Rough budget per person

These numbers assume an easygoing trip, nothing fancy — the main costs on top of accommodation and fuel. Hotel prices depend on the level you pick and the time of year.

  • Tao Hong Tai: free entry, with coffee/souvenirs as you like
  • Khao Ngu Stone Park: entry of a few tens of THB + pedal boats/fish food as you like
  • Khao Wang (Phra Nakhon Khiri): entry and cable car charged separately, a few hundred THB per person total · foreigners pay more than Thais
  • Ban Puen Palace: Thai adults around 20 THB, children 10 THB, foreigners around 50 THB
  • Food: street meals/noodles 50–120 THB · sit-down restaurant meals 150–300 THB
  • Phetchaburi souvenirs: khanom mo kaeng, thong yip/foi thong, palm sugar, 50–150 THB per box

When to go

These old towns are good to visit year-round, since most of it is town and indoor sights. The cool season, Nov–Feb, is pleasant and mild, just right for walking the old towns and going up Khao Wang — and it's the busiest time. Mar–May is very hot, tiring in the open sun, so save the indoor spots like Khao Luang Cave and Ban Puen Palace for midday. Jun–Oct is the rainy season with on-and-off rain rather than all day; rooms are cheaper and crowds thinner, so pack an umbrella or rain jacket. Both towns are livelier on weekends, with the old-town shops more fully open than on weekdays.

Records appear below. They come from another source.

(** Erasing an element takes out that element alone. *)
Lemma erase_split q t : NoDup (ut_id <$> queue q) -> t ∈ queue q ->
  exists l1 l2, queue q = l1 ++ t :: l2 /\ queue (erase t q) = l1 ++ l2.
Proof.
  intros Hnd (l1 & l2 & E)%list_elem_of_split. exists l1, l2. split; [done|]. cbn. rewrite E in *.
  rewrite fmap_app, fmap_cons in Hnd. apply NoDup_app in Hnd as (_ & Hdis & [Hn2 _]%NoDup_cons).
  rewrite List.filter_app. cbn. rewrite bool_decide_eq_true_2 by done. cbn.
  rewrite !filter_other_ids; [done..|]. intros Hin. apply (Hdis _ Hin). left.
Qed.

Lemma erase_inv b c q t : queue_inv b c q -> t ∈ queue q -> queue_inv b c (erase t q).
Proof.
  intros [Hnd Hs Hc] Ht. destruct (erase_split q t Hnd Ht) as (l1 & l2 & E & E'). split; rewrite ?E'.
  - rewrite E in Hnd. rewrite fmap_app, fmap_cons in *. apply NoDup_app in Hnd as (H1 & H2 & [_ H3]%NoDup_cons).
    apply NoDup_app. split_and!; [done| |done]. intros x Hx Hx2. apply (H2 x Hx). by right.
  - cbn [size_in_bytes erase erase_id removed]. rewrite Hs, E. unfold total_size. rewrite !sum_by_app. cbn [sum_by foldr].
    unfold Z.sub. rewrite u64_idemp_l. f_equal. unfold sum_by. cbn [foldr]. lia.
  - cbn [incoming_count erase erase_id removed]. rewrite Hc, E. unfold count_incoming. rewrite !sum_by_app. unfold sum_by. cbn [foldr].
    destruct (is_incoming t); cbn [Z.b2z]; [unfold Z.sub; rewrite u64_idemp_l|]; f_equal; lia.
Qed.

Lemma answer_inv b c q n e : queue_inv b c q -> queue_inv b c (answer n e q).
Proof. by intros []; split. Qed.

Lemma added_inv b c q t : queue_inv b c q -> find_by_id (ut_id t) q = None ->
  let r := added t (insert_back t q) in
  queue r.1 = queue q ++ [t] /\
  match r.2 with
  | None => queue_inv b c r.1
  | Some e => e = tx_resource_exhaustion /\ is_incoming t = true /\ queue_inv (b - calc_size (trx_meta t)) c r.1
  end.
Proof.
  intros [Hnd Hs Hc] Hn%find_by_id_None. cbn zeta.
  assert (NoDup (ut_id <$> queue q ++ [t])) as Hnd'.
  { rewrite fmap_app. apply NoDup_app. split_and!; [done| |apply NoDup_singleton]. intros x Hx ->%list_elem_of_singleton. done. }
  assert (total_size (queue q ++ [t]) = total_size (queue q) + calc_size (trx_meta t)) as Es
    by (unfold total_size; rewrite sum_by_app; unfold sum_by; cbn [foldr]; lia).
  assert (count_incoming (queue q ++ [t]) = count_incoming (queue q) + Z.b2z (is_incoming t)) as Ec
    by (unfold count_incoming; rewrite sum_by_app; unfold sum_by; cbn [foldr]; lia).
  unfold added. destruct (is_incoming t) eqn:Ei; cbn [andb]; [destruct (negb _)|]; cbn [fst snd queue insert_back]; (split; [done|]).
  - split; [done|]. split; [done|]. split; cbn [queue size_in_bytes incoming_count insert_back]; [done|..].
    + rewrite Hs, Es. f_equal. lia.
    + rewrite Hc, u64_idemp_l, Ec. f_equal. cbn. lia.
  - split; cbn [queue size_in_bytes incoming_count insert_back]; [done|..].
    + rewrite Hs, u64_idemp_l, Es. f_equal. lia.
    + rewrite Hc, u64_idemp_l, Ec. f_equal. cbn. lia.
  - split; cbn [queue size_in_bytes incoming_count insert_back]; [done|..].
    + rewrite Hs, u64_idemp_l, Es. f_equal. lia.
    + rewrite Hc, Ec. f_equal. cbn. lia.
Qed.

Lemma insert_new_inv b c q t : is_incoming t = false -> queue_inv b c q -> queue_inv b c (insert_new t q).1.
Proof.
  intros Hi Hq. unfold insert_new. destruct (find_by_id (ut_id t) q) eqn:E; [done|].
  pose proof (added_inv b c q t Hq E) as [_ H]. destruct (added t (insert_back t q)) as [q' [e|]]; cbn in *; [|done].
  destruct H as (_ & H & _). congruence.
Qed.

Lemma add_all_inv b c ty ms : (ty = forked \/ ty = aborted) -> forall q, queue_inv b c q -> queue_inv b c (add_all ty ms q).
Proof.
  intros Hty. unfold add_all. induction ms as [|m ms IH]; intros q Hq; [done|]. cbn [foldl].
  apply IH, insert_new_inv; [|done]. by destruct Hty as [-> | ->].
Qed.

Lemma add_forked_inv b c branch q : queue_inv b c q -> queue_inv b c (add_forked branch q).
Proof.
  unfold add_forked. generalize (rev branch) as l. intros l. revert q. induction l as [|x l IH]; intros q Hq; [done|].
  cbn [foldl]. apply IH, add_all_inv; [by left|done].
Qed.

Lemma clear_applied_inv b c ids q : queue_inv b c q -> queue_inv b c (clear_applied ids q).
Proof.
  unfold clear_applied. case_bool_decide; [done|]. clear. revert q. induction ids as [|i ids IH]; intros q Hq; [done|].
  cbn [foldl]. apply IH. destruct (find_by_id i q) as [t|] eqn:E; [|done]. apply find_by_id_Some in E as [Ht _].
  apply erase_inv; [by apply answer_inv|done].
Qed.

(** ** Expired transactions *)

Definition expired (pending_block_time : Z) (t : unapplied_transaction) : Prop :=
  ut_expiration t * 1000000 <= pending_block_time.

Definition answers (e : exn) (ts : list unapplied_transaction) : list (Z * exn) :=
  omap (fun t => (fun n => (n, e)) <$> ut_next t) ts.

Record cleared (time : Z) (yield : nat -> bool) (i : nat) (q : unapplied_queue) (r : bool) (q' : unapplied_queue)
    (told : list unapplied_transaction) : Prop := {
  cl_content : queue q ≡ₚ told ++ queue q';
  cl_order : sublist (queue q') (queue q);
  cl_expired : Forall (expired time) told;
  cl_sorted : StronglySorted (fun x y => ut_expiration x <= ut_expiration y) told;
  cl_answers : answered q' = answered q ++ answers expired_tx_exception told;
  cl_done : r = true -> Forall (fun t => ~ expired time t) (queue q');
  cl_stopped : r = false -> yield (i + length told)%nat = true }.

Lemma clear_expired_loop_spec time yield b c fuel : forall i told q, queue_inv b c q -> (length (queue q) < fuel)%nat ->
  exists r q' told', clear_expired_loop fuel time yield i told q = Ok (r, q', told ++ told') /\
    cleared time yield i q r q' told' /\ queue_inv b c q'.
Proof.
  induction fuel as [|fuel IH]; intros i told q Hq Hf; [lia|]. cbn [clear_expired_loop].
  unfold first_expiring.
  pose proof (first_min_spec ut_expiration (queue q)) as Hfirst. destruct (first_min ut_expiration (queue q)) as [t|].
  - destruct Hfirst as [Ht Hmin]. destruct (Z.ltb_spec time (ut_expiration t * 1000000)) as [Hlt|Hle].
    { exists true, q, []. rewrite app_nil_r. split; [done|]. split; [|done].
      split; try done; try constructor; [cbn; by rewrite app_nil_r|].
      intros _. apply Forall_forall. intros x Hx. unfold expired. pose proof (Hmin x Hx). lia. }
    destruct (yield i) eqn:Ey.
    { exists false, q, []. rewrite app_nil_r. split; [done|]. split; [|done].
      split; try done; try constructor; [cbn; by rewrite app_nil_r|]. by rewrite Nat.add_0_r. }
    pose proof (erase_inv b c _ t (answer_inv b c q (ut_next t) expired_tx_exception Hq) Ht) as Hq'.
    destruct (erase_split (answer (ut_next t) expired_tx_exception q) t) as (l1 & l2 & E & E'); [by destruct Hq|done|].
    cbn [queue answer] in E.
    destruct (IH (S i) (told ++ [t]) _ Hq') as (r & q' & told' & Hl & Hc & Hi);
      [rewrite E'; rewrite E in Hf; rewrite length_app in *; cbn in Hf; lia|].
    exists r, q', (t :: told'). rewrite <- app_assoc in Hl. split; [exact Hl|]. split; [|done].
    destruct Hc as [C1 C2 C3 C4 C5 C6 C7]. rewrite E' in C1, C2.
    assert (forall x, x ∈ told' -> x ∈ queue q) as Hin.
    { intros x Hx. rewrite E. assert (x ∈ l1 ++ l2) as Hx' by (rewrite C1; apply elem_of_app; by left). set_solver. }
    split.
    + rewrite E, <- Permutation_middle, C1. done.
    + rewrite E. etransitivity; [exact C2|]. apply sublist_app; [done|]. by apply sublist_cons.
    + by constructor.
    + constructor; [done|]. apply Forall_forall. intros x Hx. by apply Hmin, Hin.
    + rewrite C5. cbn [answered erase erase_id removed answer]. rewrite <- app_assoc. f_equal.
      unfold answers. cbn. by destruct (ut_next t).
    + done.
    + intros Hr. cbn. rewrite Nat.add_succ_r. by apply C7.
  - exists true, q, []. rewrite app_nil_r. split; [done|]. split; [|done].
    split; rewrite ?Hfirst; try done; try constructor; cbn; by rewrite app_nil_r.
Qed.

(** [clear_expired] ends; it removes expired transactions only, those that expire
    first first, answers each removed one that has a callback once, keeps the others
    in order, and the counters stay right.  When it is not asked to stop it leaves no
    expired transaction. *)
Theorem clear_expired_spec time yield b c q :
  queue_inv b c q ->
  exists r q' told, clear_expired time yield q = Ok (r, q', told) /\
    cleared time yield 0 q r q' told /\ queue_inv b c q'.
Proof. intros Hq. apply (clear_expired_loop_spec time yield b c _ 0 [] q Hq). lia. Qed.

(** ** All operations *)

(** Steps with the drift of the two counters *)
Inductive queue_step : Z * Z * unapplied_queue -> Z * Z * unapplied_queue -> Prop :=
| step_set_max b c q v : queue_step (b, c, q) (b, c, set_max_transaction_queue_size v q)
| step_add_forked b c q branch : queue_step (b, c, q) (b, c, add_forked branch q)
| step_add_aborted b c q trxs : queue_step (b, c, q) (b, c, add_aborted trxs q)
| step_add_incoming b c q m api rft next q' :
    add_incoming m api rft next q = (q', None) -> queue_step (b, c, q) (b, c, q')
| step_reject_incoming b c q m api rft next q' e :
    add_incoming m api rft next q = (q', Some e) -> queue_step (b, c, q) (b - calc_size m, c, q')
| step_clear_expired b c q time yield r q' told :
    clear_expired time yield q = Ok (r, q', told) -> queue_step (b, c, q) (b, c, q')
| step_clear_applied b c q ids : queue_step (b, c, q) (b, c, clear_applied ids q)
| step_erase b c q t : t ∈ queue q -> queue_step (b, c, q) (b, c, erase t q)
| step_clear b c q :
    queue_step (b, c, q) (b + total_size (queue q), c + count_incoming (queue q), clear q).

Lemma add_incoming_inv b c m api rft next q q' e : queue_inv b c q -> add_incoming m api rft next q = (q', e) ->
  match e with
  | None => queue_inv b c q'
  | Some e => e = tx_resource_exhaustion /\ queue_inv (b - calc_size m) c q' /\
      get_trx (tm_id m) q = None /\ get_trx (tm_id m) q' = Some m
  end.
Proof.
  intros Hq. unfold add_incoming. destruct (find_by_id (tm_id m) q) as [t|] eqn:E.
  - destruct (_ =? _); intros [= <- <-]; [done|by apply answer_inv].
  - set (t := mk_unapplied m (if api then incoming_api else incoming_p2p) rft next). intros Ha.
    pose proof (added_inv b c q t Hq E) as [Hc H]. rewrite Ha in Hc, H. cbn [fst snd] in *. destruct e as [e|]; [|done].
    destruct H as (-> & _ & H). split_and!; [done|done|by unfold get_trx; rewrite E|].
    unfold get_trx, find_by_id. rewrite Hc. destruct H as [Hnd _ _]. rewrite Hc, fmap_app in Hnd.
    destruct (List.find _ (queue q ++ [t])) as [s|] eqn:Ef.
    + apply List.find_some in Ef as [[Hs|[<-|[]]]%in_app_iff Hi%bool_decide_eq_true]; [|done].
      apply NoDup_app in Hnd as (_ & Hd & _). exfalso. apply (Hd (tm_id m)); [|by left].
      rewrite <- Hi. apply list_elem_of_fmap_2. by apply list_elem_of_In.
    + apply (List.find_none _ _) with (x := t) in Ef; [by rewrite bool_decide_eq_true_2 in Ef|]. apply in_app_iff. by right; left.
Qed.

See accommodation and the full Ratchaburi travel guide before you plan your western old-town trip

See the Ratchaburi guide →

FAQ

Are Ratchaburi and Phetchaburi far apart — can you do them on one trip?

They're close. The towns of Ratchaburi and Phetchaburi are about 55 kilometres apart along Phetkasem Road through Pak Tho, around an hour's drive, so you can easily do them on one trip. We'd suggest starting in Ratchaburi since it's further north and closer to Bangkok, then working your way down to Phetchaburi.

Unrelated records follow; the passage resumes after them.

(* ===== verification/SubjectiveBilling.v ===== *)
(** * Subjective billing ([subjective_billing.hpp])

    The CPU time a node charges accounts for transactions that are not in a block: the
    time of those that may still succeed is pending, the time of those that failed or
    expired decays.  An operation that throws keeps the changes it made, so operations
    return the state together with the exception. *)

From S2P Require Import Prelude Exceptions Types Accumulators.

(** ** Data *)

Record trx_cache_entry := mk_entry {
  ce_trx_id : digest;
  ce_account : Z;
  subjective_cpu_bill : Z;   (* int64_t *)
  ce_expiry : Z }.           (* microseconds *)

Record subjective_billing_info := mk_info {
  pending_cpu_us : Z;        (* uint64_t *)
  expired_accumulator : decay_accumulator }.

Definition new_info : subjective_billing_info := mk_info 0 new_decay_accumulator.

(** The cache in order of insertion *)
Record subjective_billing := mk_billing {
  sb_disabled : bool;
  trx_cache : list trx_cache_entry;
  account_bills : gmap Z subjective_billing_info;
  disabled_accounts : gset Z;
  average_window : Z }.      (* uint32_t *)

Definition subjective_time_interval_ms : Z := 5000.
Definition new_billing : subjective_billing :=
  mk_billing false [] ∅ ∅ (24 * 60 * 60 * 1000 / subjective_time_interval_ms).

Definition set_cache (l : list trx_cache_entry) (b : subjective_billing) : subjective_billing :=
  mk_billing (sb_disabled b) l (account_bills b) (disabled_accounts b) (average_window b).
Definition set_bills (m : gmap Z subjective_billing_info) (b : subjective_billing) : subjective_billing :=
  mk_billing (sb_disabled b) (trx_cache b) m (disabled_accounts b) (average_window b).

(** ** Operations *)

(** A negative time is a large unsigned number. *)
Definition time_ordinal_for (t : Z) : res Z :=
  let ordinal := u64 t / (1000 * subjective_time_interval_ms) in
  _ ← sys_assert (ordinal <=? u32_max) tx_resource_exhaustion;
  Ok ordinal.

(** [subjective_billing_info::empty] *)
Definition info_empty (i : subjective_billing_info) (time_ordinal window : Z) : res bool :=
  if pending_cpu_us i =? 0
  then v ← value_at (expired_accumulator i) time_ordinal window; Ok (v =? 0)
  else Ok false.

(** [remove_subjective_billing( entry )]; the assertion that an unsigned number is not
    negative always holds. *)
Definition remove_entry_billing (e : trx_cache_entry) (time_ordinal : Z) (b : subjective_billing)
  : subjective_billing * option exn :=
  match account_bills b !! ce_account e with
  | None => (b, None)
  | Some i =>
    let i := mk_info (u64 (pending_cpu_us i - subjective_cpu_bill e)) (expired_accumulator i) in
    match info_empty i time_ordinal (average_window b) with
    | Throw x => (set_bills (<[ce_account e := i]> (account_bills b)) b, Some x)
    | Ok true => (set_bills (delete (ce_account e) (account_bills b)) b, None)
    | Ok false => (set_bills (<[ce_account e := i]> (account_bills b)) b, None)
    end
  end.

Definition transition_to_expired (e : trx_cache_entry) (time_ordinal : Z) (b : subjective_billing)
  : subjective_billing * option exn :=
  match account_bills b !! ce_account e with
  | None => (b, None)
  | Some i =>
    let pending := u64 (pending_cpu_us i - subjective_cpu_bill e) in
    match decay_add (expired_accumulator i) (u64 (subjective_cpu_bill e)) time_ordinal (average_window b) with
    | Throw x => (set_bills (<[ce_account e := mk_info pending (expired_accumulator i)]> (account_bills b)) b, Some x)
    | Ok acc => (set_bills (<[ce_account e := mk_info pending acc]> (account_bills b)) b, None)
    end
  end.

Definition erase_entry (i : digest) (b : subjective_billing) : subjective_billing :=
  set_cache (List.filter (fun e => negb (bool_decide (ce_trx_id e = i))) (trx_cache b)) b.

(** [remove_subjective_billing( trx_id )] *)
Definition remove_trx_billing (i : digest) (time_ordinal : Z) (b : subjective_billing)
  : subjective_billing * option exn :=
  match List.find (fun e => bool_decide (ce_trx_id e = i)) (trx_cache b) with
  | None => (b, None)
  | Some e => match remove_entry_billing e time_ordinal b with
              | (b, None) => (erase_entry i b, None)
              | r => r
              end
  end.

(** [remove_subjective_billing( bsp )] on the ids of the packed transactions of a block *)
Fixpoint remove_block_billing (ids : list digest) (time_ordinal : Z) (b : subjective_billing)
  : subjective_billing * option exn :=
  match ids with
  | [] => (b, None)
  | i :: ids => match remove_trx_billing i time_ordinal b with
                | (b, None) => remove_block_billing ids time_ordinal b
                | r => r
                end
  end.

Definition disable (b : subjective_billing) : subjective_billing :=
  mk_billing true (trx_cache b) (account_bills b) (disabled_accounts b) (average_window b).
Definition disable_account (a : Z) (b : subjective_billing) : subjective_billing :=
  mk_billing (sb_disabled b) (trx_cache b) (account_bills b) ({[ a ]} ∪ disabled_accounts b) (average_window b).
Definition is_account_disabled (a : Z) (b : subjective_billing) : bool :=
  sb_disabled b || bool_decide (a ∈ disabled_accounts b).

(** [map::operator[]] creates the entry that is missing. *)
Definition info_of (a : Z) (b : subjective_billing) : subjective_billing_info := default new_info (account_bills b !! a).

(** [expire] in seconds, [elapsed] in microseconds *)
Definition subjective_bill (i : digest) (expire first_auth elapsed : Z) (b : subjective_billing) : subjective_billing :=
  if is_account_disabled first_auth b then b else
  let bill := Z.max 0 elapsed in
  if existsb (fun e => bool_decide (ce_trx_id e = i)) (trx_cache b) then b else
  let info := info_of first_auth b in
  set_bills (<[first_auth := mk_info (u64 (pending_cpu_us info + bill)) (expired_accumulator info)]> (account_bills b))
    (set_cache (trx_cache b ++ [mk_entry i first_auth bill (expire * 1000000)]) b).

Definition subjective_bill_failure (first_auth elapsed now : Z) (b : subjective_billing)
  : subjective_billing * option exn :=
  if is_account_disabled first_auth b then (b, None) else
  let bill := Z.max 0 elapsed in
  match time_ordinal_for now with
  | Throw x => (b, Some x)
  | Ok time_ordinal =>
    let info := info_of first_auth b in
    match decay_add (expired_accumulator info) bill time_ordinal (average_window b) with
    | Throw x => (set_bills (<[first_auth := info]> (account_bills b)) b, Some x)
    | Ok acc => (set_bills (<[first_auth := mk_info (pending_cpu_us info) acc]> (account_bills b)) b, None)
    end
  end.

Definition get_subjective_bill (first_auth now : Z) (b : subjective_billing) : res Z :=
  if is_account_disabled first_auth b then Ok 0 else
  time_ordinal ← time_ordinal_for now;
  match account_bills b !! first_auth with
  | Some i => v ← value_at (expired_accumulator i) time_ordinal (average_window b);
              Ok (i64 (u64 (pending_cpu_us i + v)))
  | None => Ok 0
  end.

(** [on_block]; no block is an empty [bsp]. *)
Definition on_block (block : option (list digest)) (now : Z) (b : subjective_billing) : subjective_billing * option exn :=
  match block with
  | None => (b, None)
  | Some ids =>
    if sb_disabled b then (b, None) else
    match time_ordinal_for now with
    | Throw x => (b, Some x)
    | Ok time_ordinal => if bool_decide (trx_cache b = []) then (b, None) else remove_block_billing ids time_ordinal b
    end
  end.

(** [idx.begin()] by expiry *)
Definition first_by_expiry (l : list trx_cache_entry) : option trx_cache_entry := first_min ce_expiry l.

(** The loop of [remove_expired]; [yield i] answers the call number [i]. *)
Fixpoint remove_expired_loop (fuel : nat) (pending_block_time time_ordinal : Z) (yield : nat -> bool) (i : nat)
    (b : subjective_billing) : res (bool * subjective_billing * option exn) :=
  match fuel with
  | O => Throw fuel_exhausted
  | S fuel =>
    match first_by_expiry (trx_cache b) with
    | None => Ok (true, b, None)
    | Some e =>
      if yield i then Ok (false, b, None) else
      if pending_block_time <? ce_expiry e then Ok (true, b, None) else
      match transition_to_expired e time_ordinal b with
      | (b, Some x) => Ok (true, b, Some x)
      | (b, None) => remove_expired_loop fuel pending_block_time time_ordinal yield (S i) (erase_entry (ce_trx_id e) b)
      end
    end
  end.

How many days is right for Ratchaburi–Phetchaburi?

3 days and 2 nights is just about right. Day one covers Ratchaburi old town, the dragon jars, Khao Ngu and the riverside market; day two crosses down to Phetchaburi for Khao Wang, Wat Mahathat and the old town; day three takes in Khao Luang Cave and Ban Puen Palace before heading home. If you only have 2 days, trim the first day, pick out Ratchaburi's highlights and get down to Phetchaburi sooner.

Can you do this route without your own car?

You can, but it's less convenient since the sights are spread out both in town and on the outskirts. We'd suggest the southern-line train or a Bangkok minivan down to Ratchaburi station and Phetchaburi station — both towns have a station in the centre — then rent a motorbike or grab a local ride to get around. Many of the old-town sights are within walking distance of each other.

Is Khao Wang in Phetchaburi hard to climb — is there a cable car?

It's not hard — there's a cable car up and down so you don't have to walk the steps. Phra Nakhon Khiri Historical Park is open daily 08:30–16:30. There are lots of monkeys on the hill, so don't let them see a bag of food or a water bottle, and keep your glasses and valuables tucked away. Entry and the cable car are charged separately, so bring cash.

When should you visit Khao Luang Cave, and which days is Ban Puen Palace open?

Khao Luang Cave is best in the late morning, around 09:30–10:30, when the natural light pouring down from the cave roof is at its most beautiful. There are lots of monkeys on the way up, so watch your glasses and food. Ban Puen Palace (Phra Ram Ratchaniwet) is open daily, Mon–Fri 08:00–16:00 and Sat–Sun 08:00–16:30; entry is around 20 THB for Thai adults and around 50 THB for foreigners.